BEGIN

(** * A contact directory: contact.py and phonebook.py

    The two classes of the program are embedded as functions over an explicit
    world: a store of Contact objects addressed by reference (Python passes
    and stores contacts by reference, and [list.remove] compares them with
    [__eq__]), the phone book's list of references, the audit-log file, the
    CSV files under [data/], the console and the system clock.

    Text is modelled as strings of 8-bit characters, the code points below
    U+0100: what is proved of a string is proved of the strings of these
    code points, and nothing is said of text beyond them (where [\d], for
    one, also matches the decimal digits of other scripts).  A formatted
    string keeps its interpolated dates, numbers and dictionaries as values.

    A name under [data/] is one of three things: absent; a file that reads
    to its end, taken as the list of records [csv.reader] yields; or
    something that exists but cannot be read, the directory itself (the
    names '' and '.'), a file that may not be opened or whose first block
    cannot be decoded, with the exception that reading it raises.  A file
    whose reading fails only after some records were gone through is not
    modelled.  The files under [data/] are distinct from the audit log,
    which is taken to be readable and writable; it is read line by line as
    a text file is, so an entry that holds a line end makes several lines.
    [re.search] on a
    pattern typed by the user belongs to Python's [re] module and is a
    parameter of the search; the two fixed patterns of [update_contact] are
    embedded as regular expressions with a matcher. *)

From stdpp Require Import base option list strings gmap.
From stdpp Require Import sorting.
From Stdlib Require Import ZArith Ascii.

(** ** Python strings *)

Module Str.

(** [str.lower] on one character: A-Z and the accented capitals. *)
Definition lower_ascii (a : ascii) : ascii :=
  let n := nat_of_ascii a in
  if ((65 <=? n) && (n <=? 90)) || ((192 <=? n) && (n <=? 222) && negb (n =? 215))
  then ascii_of_nat (n + 32)
  else a.

Fixpoint lower (s : string) : string :=
  match s with
  | EmptyString => EmptyString
  | String a s' => String (lower_ascii a) (lower s')
  end.

(** Truth value of a string: the empty string is false. *)
Definition truthy (s : string) : bool :=
  match s with
  | EmptyString => false
  | String _ _ => true
  end.

(** Truth value of an argument that defaults to [None]. *)
Definition given (o : option string) : bool :=
  match o with
  | Some s => truthy s
  | None => false
  end.

(** [s[0]]: the first character as a string, absent on the empty string. *)
Definition first_char (s : string) : option string :=
  match s with
  | EmptyString => None
  | String a _ => Some (String a EmptyString)
  end.

(** [str.isspace] on one character. *)
Definition is_space (a : ascii) : bool :=
  let n := nat_of_ascii a in
  ((9 <=? n) && (n <=? 13)) || ((28 <=? n) && (n <=? 32)) || (n =? 133) || (n =? 160).

Fixpoint lstrip (s : string) : string :=
  match s with
  | EmptyString => EmptyString
  | String a s' => if is_space a then lstrip s' else s
  end.

Fixpoint rstrip (s : string) : string :=
  match s with
  | EmptyString => EmptyString
  | String a s' =>
      match rstrip s' with
      | EmptyString => if is_space a then EmptyString else String a EmptyString
      | t => String a t
      end
  end.

(** [s * n] *)
Fixpoint times (s : string) (n : nat) : string :=
  match n with
  | O => EmptyString
  | S n' => s +:+ times s n'
  end.

End Str.

(** ** The two fixed patterns given to [re.fullmatch] *)

Module Re.

Inductive regex : Type :=
  | Nul
  | Eps
  | Lit (a : ascii)
  | Dot
  | Digit
  | Seq (r1 r2 : regex)
  | Alt (r1 r2 : regex)
  | Star (r : regex).

(** [r+] and [r{n}] *)
Definition Plus (r : regex) : regex := Seq r (Star r).

Fixpoint Rep (n : nat) (r : regex) : regex :=
  match n with
  | O => Eps
  | S n' => Seq r (Rep n' r)
  end.

Definition newline : ascii := ascii_of_nat 10.

(** [\d] on a character below U+0100: the decimal digits of Unicode in that
    range are '0' to '9'.  The decimal digits of other scripts, which [\d]
    matches too in a pattern of type [str], are not characters of the text
    modelled here. *)
Definition is_digit (a : ascii) : bool :=
  let n := nat_of_ascii a in (48 <=? n) && (n <=? 57).

Fixpoint nullable (r : regex) : bool :=
  match r with
  | Nul => false
  | Eps => true
  | Lit _ => false
  | Dot => false
  | Digit => false
  | Seq r1 r2 => nullable r1 && nullable r2
  | Alt r1 r2 => nullable r1 || nullable r2
  | Star _ => true
  end.

(** Derivative of a pattern by one character. *)
Fixpoint deriv (a : ascii) (r : regex) : regex :=
  match r with
  | Nul => Nul
  | Eps => Nul
  | Lit b => if Ascii.eqb a b then Eps else Nul
  | Dot => if Ascii.eqb a newline then Nul else Eps
  | Digit => if is_digit a then Eps else Nul
  | Seq r1 r2 =>
      if nullable r1
      then Alt (Seq (deriv a r1) r2) (deriv a r2)
      else Seq (deriv a r1) r2
  | Alt r1 r2 => Alt (deriv a r1) (deriv a r2)
  | Star r1 => Seq (deriv a r1) (Star r1)
  end.

(** [re.fullmatch(r, s) is not None] *)
Fixpoint fullmatch (r : regex) (s : string) : bool :=
  match s with
  | EmptyString => nullable r
  | String a s' => fullmatch (deriv a r) s'
  end.

Fixpoint lits (s : string) : regex :=
  match s with
  | EmptyString => Eps
  | String a s' => Seq (Lit a) (lits s')
  end.

(** r"\(\d{3}\) \d{3}-\d{4}" *)
Definition phone_pattern : regex :=
  Seq (lits "(") (Seq (Rep 3 Digit) (Seq (lits ") ") (Seq (Rep 3 Digit)
    (Seq (lits "-") (Rep 4 Digit))))).

(** r".+@.+\..+" *)
Definition email_pattern : regex :=
  Seq (Plus Dot) (Seq (lits "@") (Seq (Plus Dot) (Seq (lits ".") (Plus Dot)))).

End Re.

(** ** Dates *)

(** A [datetime] is a count of microseconds. *)
Definition datetime : Type := Z.

(** [t.replace(microsecond=0)] *)
Definition replace_microsecond_0 (t : datetime) : datetime :=
  (t - t mod 1000000)%Z.

(** ** contact.py: the object and the store *)

(** The dictionary of the five attributes, as built for [old_values] and
    [new_values]. *)
Record values : Type := Values {
  v_first_name : string;
  v_last_name : string;
  v_phone_number : string;
  v_email : option string;
  v_address : option string
}.

(** One element of [update_history]. *)
Record change : Type := Change {
  ch_time_updated : datetime;
  old_values : values;
  new_values : values
}.

(** The attributes of a [Contact] object. *)
Record contact : Type := MkContact {
  first_name : string;
  last_name : string;
  phone_number : string;
  email : option string;
  address : option string;
  time_created : datetime;
  time_updated : datetime;
  update_history : list change
}.

Definition values_of (c : contact) : values :=
  Values (first_name c) (last_name c) (phone_number c) (email c) (address c).

Global Instance values_eq_dec : EqDecision values.
Proof. solve_decision. Defined.

Global Instance contact_inhabited : Inhabited contact :=
  populate (MkContact "" "" "" None None 0%Z 0%Z []).

(** A reference to a [Contact] object. *)
Abbreviation ref := nat (only parsing).

(** ** Formatted text *)

Inductive piece : Type :=
  | Txt (s : string)
  | Num (n : nat)
  | Date (t : datetime)
  | Dict (v : values)
  | Obj (c : contact).

Definition text : Type := list piece.

(** ANSI colours *)
Definition ESC : string := String (ascii_of_nat 27) EmptyString.
Definition RED : string := ESC +:+ "[91m".
Definition GREEN : string := ESC +:+ "[92m".
Definition BLUE : string := ESC +:+ "[94m".
Definition RESET : string := ESC +:+ "[0m".
Definition NL : string := String Re.newline EmptyString.

(** ** The world *)

Inductive exn : Type :=
  | IndexError
  | ValueError
  | FileNotFoundError
  | re_error
  | IsADirectoryError
  | PermissionError
  | UnicodeDecodeError
  | csv_Error.

Record World : Type := MkWorld {
  heap : list contact;               (* every Contact object created so far *)
  contacts_list : list ref;          (* PhoneBook.contacts_list *)
  audit_log : option (list text);    (* audit_log.txt: one element per write; None: no such file *)
  data : gmap string (list (list string));  (* data/<name> as csv.reader yields it *)
  broken : gmap string exn;          (* data/<name> exists but cannot be read: a directory, a file
                                        that may not be opened or that cannot be decoded; what
                                        reading it raises, before any record is seen *)
  stdout : list text;                (* one element per print *)
  clock : nat -> datetime;           (* what the successive calls of datetime.now() return *)
  ticks : nat                        (* how many calls were made *)
}.

Definition set_heap (h : list contact) (w : World) : World :=
  MkWorld h (contacts_list w) (audit_log w) (data w) (broken w) (stdout w) (clock w) (ticks w).
Definition set_contacts_list (l : list ref) (w : World) : World :=
  MkWorld (heap w) l (audit_log w) (data w) (broken w) (stdout w) (clock w) (ticks w).
Definition set_audit_log (f : option (list text)) (w : World) : World :=
  MkWorld (heap w) (contacts_list w) f (data w) (broken w) (stdout w) (clock w) (ticks w).
Definition set_stdout (o : list text) (w : World) : World :=
  MkWorld (heap w) (contacts_list w) (audit_log w) (data w) (broken w) o (clock w) (ticks w).
Definition set_ticks (n : nat) (w : World) : World :=
  MkWorld (heap w) (contacts_list w) (audit_log w) (data w) (broken w) (stdout w) (clock w) n.

(** ** Statements: state and exceptions *)

Inductive outcome (A : Type) : Type :=
  | Ok (a : A)
  | Raised (e : exn).
Arguments Ok {A} a.
Arguments Raised {A} e.

Definition M (A : Type) : Type := World -> outcome A * World.

Definition ret {A} (a : A) : M A := fun w => (Ok a, w).
Definition raise {A} (e : exn) : M A := fun w => (Raised e, w).
Definition bind {A B} (m : M A) (k : A -> M B) : M B :=
  fun w =>
    match m w with
    | (Ok a, w') => k a w'
    | (Raised e, w') => (Raised e, w')
    end.

Notation "x <- m ;; k" := (bind m (fun x => k))
  (at level 100, m at next level, right associativity).
Notation "m ;;; k" := (bind m (fun _ => k))
  (at level 100, right associativity).

Definition gets {A} (f : World -> A) : M A := fun w => (Ok (f w), w).
Definition modify (f : World -> World) : M unit := fun w => (Ok tt, f w).

(** [try: body except E: handler], for the exceptions [catches] selects. *)
Definition try_except {A} (body : M A) (catches : exn -> bool) (handler : exn -> M A) : M A :=
  fun w =>
    match body w with
    | (Ok a, w') => (Ok a, w')
    | (Raised e, w') => if catches e then handler e w' else (Raised e, w')
    end.

(** [for x in xs: body x] *)
Fixpoint for_each {A} (xs : list A) (body : A -> M unit) : M unit :=
  match xs with
  | [] => ret tt
  | x :: xs' => body x ;;; for_each xs' body
  end.

(** What a statement leaves behind. *)
Definition result {A} (m : M A) (w : World) : outcome A := fst (m w).
Definition exec {A} (m : M A) (w : World) : World := snd (m w).

(** [datetime.now()] *)
Definition now : M datetime :=
  fun w => (Ok (clock w (ticks w)), set_ticks (S (ticks w)) w).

END

• _Work order_
Your answer should be the lines above from the one containing "(** A [datetime]" through the one containing "v_first_name : string;", copied exactly and with both ends kept.

• _Exercise solution_
(** A [datetime] is a count of microseconds. *)
Definition datetime : Type := Z.

(** [t.replace(microsecond=0)] *)
Definition replace_microsecond_0 (t : datetime) : datetime :=
  (t - t mod 1000000)%Z.

(** ** contact.py: the object and the store *)

(** The dictionary of the five attributes, as built for [old_values] and
    [new_values]. *)
Record values : Type := Values {
  v_first_name : string;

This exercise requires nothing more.